> Problem to work on
In the material below, find all lines with the string "kprog" and copy them.
++++ Source data
(* ===== verification/Memp.v ===== *)
(** * Memory pools (mem/memp.c), configured to take their blocks from the heap *)

From S2P Require Import Prelude TaskList Mem Priority Kernel Sched.

Definition DOS_MEMP_STATUS_UNUSED : Z := 0x00.
Definition DOS_MEMP_STATUS_USED : Z := 0x01.

(** Creation does not write the status of a node. *)
Definition node_status (node : Z) (k : kernel) : Z :=
  match k_memp_nodes k !! node with Some n => memp_status n | None => 0 end.

Definition write_node (node memp next : Z) : kprog unit :=
  s ← gets (node_status node);
  modify (put_memp_node node (mk_memp_node s memp next)).

(** [for (i = 1; i < total; i++)]: [n] more nodes behind [node]. *)
Fixpoint memp_chain (n : nat) (memp node blk_size : Z) : kprog unit :=
  match n with
  | O => write_node node memp DOS_NULL
  | S n' =>
      let next_node := u32 (node + SIZEOF_MEMP_NODE + blk_size) in
      write_node node memp next_node;;
      memp_chain n' memp next_node blk_size
  end.

Definition dos_memp_create (memp_size blk_size : Z) : kprog Z :=
  if (blk_size =? 0) || (memp_size =? 0) || (memp_size <? blk_size) then mret DOS_NULL
  else
    let memp_cnt := memp_size / blk_size in
    memp ← dos_mem_alloc (u32 (SIZEOF_MEMP + SIZEOF_MEMP_NODE * memp_cnt + memp_size));
    if memp =? DOS_NULL then mret DOS_NULL
    else
      let base := u32 (memp + SIZEOF_MEMP) in
      modify (put_memp memp (mk_memp memp_size memp_cnt memp_cnt base base));;
      memp_chain (Z.to_nat (memp_cnt - 1)) memp base blk_size;;
      mret memp.

Definition dos_memp_alloc (memp : Z) : kprog Z :=
  m ← memp_at memp;
  if (memp_free_count m <=? 0) || (memp_free_next m =? DOS_NULL) then mret DOS_NULL
  else
    let node := memp_free_next m in
    n ← memp_node_at node;
    modify (put_memp_node node (mk_memp_node DOS_MEMP_STATUS_USED (memp_owner n) (memp_next n)));;
    modify (put_memp memp (mk_memp (memp_size m) (memp_total_count m)
      (u32 (memp_free_count m - 1)) (memp_base m) (memp_next n)));;
    mret (u32 (node + SIZEOF_MEMP_NODE)).

Definition dos_memp_free (ptr : Z) : kprog unit :=
  let node := u32 (ptr - SIZEOF_MEMP_NODE) in
  n ← memp_node_at node;
  let memp := memp_owner n in
  if (memp_status n =? DOS_MEMP_STATUS_UNUSED) || (memp =? DOS_NULL) then mret tt
  else
    m ← memp_at memp;
    if memp_free_count m >=? memp_total_count m then mret tt
    else
      modify (put_memp_node node
        (mk_memp_node DOS_MEMP_STATUS_UNUSED memp (memp_free_next m)));;
      modify (put_memp memp (mk_memp (memp_size m) (memp_total_count m)
        (u32 (memp_free_count m + 1)) (memp_base m) node)).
++++++++
> Solution to this problem
Definition write_node (node memp next : Z) : kprog unit :=
Fixpoint memp_chain (n : nat) (memp node blk_size : Z) : kprog unit :=
Definition dos_memp_create (memp_size blk_size : Z) : kprog Z :=
Definition dos_memp_alloc (memp : Z) : kprog Z :=
Definition dos_memp_free (ptr : Z) : kprog unit :=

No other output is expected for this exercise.